Natürlich wusste die Prinzessin, wieso ihr Vater hier war. Wahlweise wollte er sie rügen, oder sich erklären und ihr seine Entscheidung gut reden. Sie wollte nichts davon hören, vielleicht auch ein bisschen, weil er womöglich Recht haben könnte. Und das bedeutetet unweigerlich auch, dass Maebh Recht hätte. Und davon abgesehen, war sie einfach noch nicht so weit. Sie war noch nicht bereit sich damit zu beschäftigen und noch weniger bereit zu verzeihen. Und ihr Vater machte auch nicht gerade den besten Versuch dazu. „Ich sorge nur dafür, dass mein Körper schön und ansehnlich bleibt, Vater.“ Immerhin war man als Frau anders kaum etwas wert. Andererseits... wäre es wohl eine Option einfach fett zu werden, damit die Chancen schlechter ständen, dass man jemanden fand, der sie haben wollte als Weib? Sie verdrängte den Gedanken schnell wieder. Irgendwer würde sich wegen ihres Standes immer für sie interessieren. Die Bewerber würden nur schlechter werden. Und dann würde sie letztendlich einfach nur einen unansehnlichen Mann an ihre Seite bekommen. Das wollte sie auch nicht. Wenn es schon keine andere Option gab, als dass sie irgendwann einmal verheiratet werden würde, dann doch bitte wenigstens mit einem gut aussehenden Mann. Besser noch: gutaussehend, nett und lustig. Sie hatte Vorstellungen von ihrem Traumprinzen, aber sie wusste auch, dass das Heiraten von Traumprinzen den Frauen in Geschichten vorbehalten war.

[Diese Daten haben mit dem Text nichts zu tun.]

(** * Session titler: a shallow embedding of [session-titler.ts]

    The titler reads per-project [sessions-index.json] files, decides which
    sessions need a (re)title, builds a bounded excerpt of each session's
    message log, asks a local model for a title and writes the index back.

    JavaScript strings are sequences of UTF-16 code units; [length],
    [slice], [trim] and [split] all work on code units.  We therefore model
    a string as a list of code units, and the array/string method [slice]
    with its relative-index normalisation written out.  Counts, lengths and
    thresholds are integers; a number that can be [NaN] is an optional
    integer.  Optional fields are options, and the truthiness tests of the
    source ([!entry.customTitle]) are written out, since [undefined] and
    the empty string are both falsy.  The file system, the model endpoint,
    the clock and the console are the components of an explicit world that
    the asynchronous functions thread through a state-and-exception
    monad. *)

From stdpp Require Import base numbers option list strings gmap pretty sorting.
From Stdlib Require Import ZArith Lia.

Local Open Scope Z_scope.

(** ** JavaScript strings and arrays *)

Module Js.

Abbreviation jsstr := (list N).

(** An ASCII literal as a string of code units. *)
Definition lit (s : string) : jsstr :=
  List.map Ascii.N_of_ascii (String.list_ascii_of_string s).

(** ToBoolean on a string: the empty string is falsy. *)
Definition truthy (s : jsstr) : bool :=
  match s with [] => false | _ :: _ => true end.

(** ToBoolean on an optional string: [undefined] and the empty string are
    falsy. *)
Definition truthy_opt (o : option jsstr) : bool :=
  match o with Some s => truthy s | None => false end.

(** [a || b] on optional strings. *)
Definition or_else (a b : option jsstr) : option jsstr :=
  if truthy_opt a then a else b.

(** ECMAScript relative index: a negative index counts from the end, and
    the result is clamped to [0 .. len]. *)
Definition rel_index (len k : Z) : Z :=
  if k <? 0 then Z.max (len + k) 0 else Z.min k len.
(** * Plaster effect: a shallow embedding of [utils/plaster-effect.ts]

    The pipeline of [renderPlasterEffect] and its helpers, over exact
    arithmetic: a JavaScript [number] that holds a sample is a real ([R]),
    a [number] that holds a loop counter, a coordinate or an array index is
    an integer ([Z]); a [Float32Array] is a [list R] and the
    [Uint8ClampedArray] of an [ImageData] is a [list Z].  Rounding to
    binary32/binary64 is not modelled, and neither are NaN and the
    infinities, except for the two infinities that [normaliseArray] starts
    its scan from. *)

From Stdlib Require Import ZArith Reals Lra Lia Psatz Zfloor.
From Stdlib Require Floats.PrimFloat.
From stdpp Require Import base list.

Local Open Scope Z_scope.
Local Open Scope R_scope.

(** ** Numbers *)

(** [clamp = (value, min, max) => Math.min(max, Math.max(min, value))]. *)
Definition clamp (value min max : R) : R :=
  Rmin max (Rmax min value).

(** The same function where the source applies it to pixel coordinates. *)
Definition clampZ (value min max : Z) : Z :=
  Z.min max (Z.max min value).

(** [Math.round]: the nearest integer, halves towards plus infinity. *)
Definition Math_round (x : R) : Z :=
  Zfloor (x + 1 / 2).

(** The conversion a [Uint8ClampedArray] store applies: clamp to 0..255 and
    round to the nearest integer, halves to the even neighbour. *)
Definition toUint8Clamp (x : R) : Z :=
  if Rle_dec x 0 then 0%Z
  else if Rle_dec 255 x then 255%Z
  else
    let f := Zfloor x in
    if Rlt_dec (IZR f + 1 / 2) x then (f + 1)%Z
    else if Rlt_dec x (IZR f + 1 / 2) then f
    else if Z.even f then f else (f + 1)%Z.

(** ** Typed arrays and [for] loops *)

(** [a[i]]; the default [d] stands for a read outside the array, which no
    loop below performs on a field of [width * height] samples. *)
Definition aget {A : Type} (d : A) (a : list A) (i : Z) : A :=
  if (i <? 0)%Z then d else default d (a !! Z.to_nat i).

(** [a[i] = v]; a typed array ignores a store outside its bounds. *)
Definition aset {A : Type} (a : list A) (i : Z) (v : A) : list A :=
  if (i <? 0)%Z then a else <[Z.to_nat i := v]> a.

(** [a.length]. *)
Definition alen {A : Type} (a : list A) : Z :=
  Z.of_nat (length a).

(** [new Float32Array(n)]: [n] zeros. *)
Definition newArray (n : Z) : list R :=
  replicate (Z.to_nat n) 0.

(** [n] iterations of [body], the counter starting at [i] and advancing by
    [step]. *)
Fixpoint for_loop {St : Type} (n : nat) (i step : Z) (body : Z -> St -> St) (s : St) : St :=
  match n with
  | O => s
  | S n' => for_loop n' (i + step)%Z step body (body i s)
  end.

(** [for (let i = lo; i < hi; i++) body]. *)
Definition for_range {St : Type} (lo hi : Z) (body : Z -> St -> St) (s : St) : St :=
  for_loop (Z.to_nat (hi - lo)) lo 1 body s.

(** [for (let i = 0; i < hi; i += 4) body]. *)
Definition for_range4 {St : Type} (hi : Z) (body : Z -> St -> St) (s : St) : St :=
  for_loop (Z.to_nat ((hi + 3) / 4)) 0 4 body s.

(** ** Tone curve helpers *)

Definition contrastTransform (value contrast : R) : R :=
  let factor := (259 * (contrast + 255)) / (255 * (259 - contrast)) in
  clamp (factor * (value - 128) + 128) 0 255.

(** The two arms of the conditional in [softLight]. *)
Definition softLight_low (b c : R) : R :=
  2 * b * c + b * b * (1 - 2 * c).

Definition softLight_high (b c : R) : R :=
  2 * b * (1 - c) + sqrt b * (2 * c - 1).

Definition softLight (base blend : R) : R :=
  let b := base / 255 in
  let c := blend / 255 in
  let result := if Rlt_dec c (1 / 2) then softLight_low b c else softLight_high b c in
  clamp (result * 255) 0 255.

(** ** Sobel *)

Definition kernelX : list R := [-1; 0; 1; -2; 0; 2; -1; 0; 1].
Definition kernelY : list R := [-1; -2; -1; 0; 0; 0; 1; 2; 1].

(** The accumulators of the two inner loops of [applySobel]. *)
Record SobelAcc : Type := mkSobelAcc { gx : R; gy : R; kidx : Z }.

Definition sobelStep (map : list R) (width x y ky kx : Z) (st : SobelAcc) : SobelAcc :=
  let sample := aget 0 map ((y + ky) * width + (x + kx))%Z in
  mkSobelAcc (gx st + sample * aget 0 kernelX (kidx st))
             (gy st + sample * aget 0 kernelY (kidx st))
             (kidx st + 1)%Z.

Definition sobelGradient (map : list R) (width x y : Z) : SobelAcc :=
  for_range (-1) 2 (fun ky st =>
    for_range (-1) 2 (fun kx st => sobelStep map width x y ky kx st) st)
    (mkSobelAcc 0 0 0%Z).

Definition sobelMagnitude (map : list R) (width x y : Z) : R :=
  let g := sobelGradient map width x y in
  sqrt (gx g * gx g + gy g * gy g).

Definition applySobel (map : list R) (width height : Z) : list R :=
  let result := newArray (alen map) in
  for_range 1 (height - 1) (fun y result =>
    for_range 1 (width - 1) (fun x result =>
      aset result (y * width + x)%Z (sobelMagnitude map width x y)) result) result.

(** ** Gaussian blur *)

(** The unnormalised weight the first kernel loop stores at index [i]. *)
Definition kernelValue (radius i : Z) : R :=
  let x := (i - radius)%Z in
  exp (- (IZR x * IZR x) / (2 * IZR radius * IZR radius)).

(** First kernel loop: fills the kernel and totals it. *)
Definition kernelFill (radius : Z) : list R * R :=
  let kernelSize := (radius * 2 + 1)%Z in
  for_range 0 kernelSize (fun i st =>
    let value := kernelValue radius i in
    (aset (fst st) i value, snd st + value)) (newArray kernelSize, 0).

(** Second kernel loop: [kernel[i] /= kernelSum]. *)
Definition gaussKernel (radius : Z) : list R :=
  let kernelSize := (radius * 2 + 1)%Z in
  let (kernel, kernelSum) := kernelFill radius in
  for_range 0 kernelSize (fun i kernel =>
    aset kernel i (aget 0 kernel i / kernelSum)) kernel.

(** The accumulator of the horizontal pass at [(x, y)]. *)
Definition blurRowAt (source kernel : list R) (width radius x y : Z) : R :=
  for_range (- radius) (radius + 1) (fun k accum =>
    let sampleX := clampZ (x + k) 0 (width - 1) in
    accum + aget 0 source (y * width + sampleX)%Z * aget 0 kernel (k + radius)%Z) 0.

(** The accumulator of the vertical pass at [(x, y)]. *)
Definition blurColAt (horizontal kernel : list R) (width height radius x y : Z) : R :=
  for_range (- radius) (radius + 1) (fun k accum =>
    let sampleY := clampZ (y + k) 0 (height - 1) in
    accum + aget 0 horizontal (sampleY * width + x)%Z * aget 0 kernel (k + radius)%Z) 0.

(** The horizontal pass: every row convolved with the kernel. *)
Definition horizontalPass (source kernel : list R) (width height radius : Z) : list R :=
  for_range 0 height (fun y horizontal =>
    for_range 0 width (fun x horizontal =>
      aset horizontal (y * width + x)%Z (blurRowAt source kernel width radius x y))
      horizontal) (newArray (alen source)).

(** The vertical pass, over the result of the horizontal one. *)
Definition verticalPass (source horizontal kernel : list R) (width height radius : Z) : list R :=
  for_range 0 width (fun x vertical =>
    for_range 0 height (fun y vertical =>
      aset vertical (y * width + x)%Z (blurColAt horizontal kernel width height radius x y))
      vertical) (newArray (alen source)).

Definition gaussianBlur (source : list R) (width height radius : Z) : list R :=
  if (radius <=? 0)%Z then source
  else
    let kernel := gaussKernel radius in
    let horizontal := horizontalPass source kernel width height radius in
    verticalPass source horizontal kernel width height radius.

(** ** Normalisation *)

(** A [number] that may still be one of the infinities the scan of
    [normaliseArray] starts from. *)
Inductive xnum : Type :=
| NegInf : xnum
| Fin : R -> xnum
| PosInf : xnum.

(** [value < m]. *)
Definition below (value : R) (m : xnum) : bool :=
  match m with
  | NegInf => false
  | Fin r => if Rlt_dec value r then true else false
  | PosInf => true
  end.

(** [value > m]. *)
Definition above (value : R) (m : xnum) : bool :=
  match m with
  | NegInf => true
  | Fin r => if Rlt_dec r value then true else false
  | PosInf => false
  end.

(** The first loop of [normaliseArray]: the running [(min, max)]. *)
Definition scanMinMax (source : list R) : xnum * xnum :=
  for_range 0 (alen source) (fun i st =>
    let value := aget 0 source i in
    let min := if below value (fst st) then Fin value else fst st in
    let max := if above value (snd st) then Fin value else snd st in
    (min, max)) (PosInf, NegInf).

(** [max - min || 1]. *)
Definition rangeOf (min max : R) : R :=
  if Req_dec_T (max - min) 0 then 1 else max - min.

„Vielleicht möchtet Ihr ja herauf kommen oder seid Ihr bereits ein alter Mann?“ Sie war frech. Sie war sogar so frech, dass andere Leute jetzt sicherlich erschrocken die Luft angehalten hätten. Aber wenigstens hatte Moira sich versichert, dass niemand in der Nähe war. Denn auch wenn sie wütend war, so war sie nicht töricht genug, die Stellung ihres Vaters mit Füßen zu treten. Sie schätzte ihn. Nur eben jetzt gerade in diesem Moment nicht. Und ja – sie überschritt hier eine Grenze und wusste das auch. Für gewöhnlich bekam nur Maebh diesen Trotz ab, deswegen war sie bereits Sekunden nach ihrer Dreistigkeit auch besorgt, dass sie zu sehr über die Stränge geschlagen hatte. Vielleicht lenkte sie deswegen auch ein Stück weit ein. Sie wollte, dass ihr Vater verstand, dass sie verstimmt war. Sie wollte nicht, dass er sie hasste. „Ich komme herunter“, erklärte sie daher, schwang die Beine vom Ast auf dem sie saß herunter und ohne große Probleme und ohne ihren Rock auch nur ein bisschen zu beschädigen, kletterte sie hinab. Sobald sie festen Boden unter den Füßen hatte, blickte sie zu ihrem Vater auf. Unsicher, ob er ihr jetzt wortwörtlich die Ohren langziehen würde. Verdient hätte sie es wohl.